Concerning the name "Putter Panda," Kurtz explained that his firm identifies all threat actors coming out of China with the moniker "panda." The "Putter" part of the name is derived from malicious documents related to the Chinese hacking campaign that a CrowdStrike analyst was working on, in which the sport of golf was mentioned.

From a Chinese military perspective, it was back in February 2013 that security firm Mandiant first disclosed the activities of Unit 61398. Kurtz explained that Unit 61486, which runs the Putter Panda effort, is related in terms of activities and military hierarchy.

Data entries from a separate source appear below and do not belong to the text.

(** * girlive: account-provisioning orchestration engine

  A shallow embedding of the run supervisor ([AutomationRunner.run]), the
  per-record workflow ([LineAutomation.create_account] and
  [process_account]), the session restore logic ([LineAutomation.login]),
  the record source ([SheetsClient]) and the challenge gate
  ([captcha_callback]), with the properties the specification states about
  them.

  Python values are modelled as follows.
  - [str] is a list of Unicode code points ([list N]); ASCII literals are
    written [py "..."], other literals as explicit code points.
  - [int] is [Z].
  - a [dict] with string keys is a [gmap].
  - an exception is the message [str(e)] gives for it.
  - browser and file-system calls are answered by records of observations
    (what the page showed, which call raised); a [try] block of
    straight-line browser steps is summarised by its outcome, either
    completion or the exception of the first failing step. *)

From Stdlib Require Import ZArith NArith List Bool Lia String Ascii DecimalString.
From stdpp Require Import base gmap list.
Import ListNotations.
Open Scope Z_scope.

(* ===================================================================== *)
(** ** Python strings *)
(* ===================================================================== *)

(** [str.upper] maps every code point through the full uppercase mapping of
  the Unicode database.  The ASCII part is written out below; the mapping
  of the other code points is a table of the interpreter, taken as a
  parameter. *)
Class UnicodeTable := { to_upper_full : N -> list N }.

(** The table restricted to code points without a case mapping (kana, CJK
  ideographs, digits, punctuation): used to run examples. *)
Definition uncased : UnicodeTable := {| to_upper_full c := [c] |}.

Module PyStr.

Abbreviation pystr := (list N).

Definition py (s : string) : pystr := map N_of_ascii (list_ascii_of_string s).

Definition len {A} (l : list A) : Z := Z.of_nat (length l).

Definition between (lo hi c : N) : bool := ((lo <=? c) && (c <=? hi))%N.

(** [str.isspace] for one code point (the whitespace set of CPython). *)
Definition isspace (c : N) : bool :=
  between 9 13 c || between 28 32 c || (c =? 133)%N || (c =? 160)%N
  || (c =? 5760)%N || between 8192 8202 c || (c =? 8232)%N || (c =? 8233)%N
  || (c =? 8239)%N || (c =? 8287)%N || (c =? 12288)%N.

Fixpoint lstrip (s : pystr) : pystr :=
  match s with
  | [] => []
  | c :: r => if isspace c then lstrip r else s
  end.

"There are 12 bureaus that are part of the Chinese military general staff department," Kurtz said. "The 12th bureau is focused on signals intelligence and each group in the bureau specializes, but they all share some overlapping infrastructure."

By exposing the efforts of Unit 61486, CrowdStrike might well serve to drive the Chinese Army unit to change some of its locations and tactics. One year after releasing its report on Chinese Army hacking, Mandiant's Kevin Mandia said in March of this year that some of the infrastructure used by Unit 61398 changed after his report was issued.

Kurtz isn't too concerned if Unit 61486 changes some of its infrastructure in response to his Putter Panda report.

"It's like cockroaches when you turn the lights on; they all scatter, but they will be back," Kurtz said. "They will continue to operate, but the report is less about driving them out of business; it's more about turning a spotlight on this issue."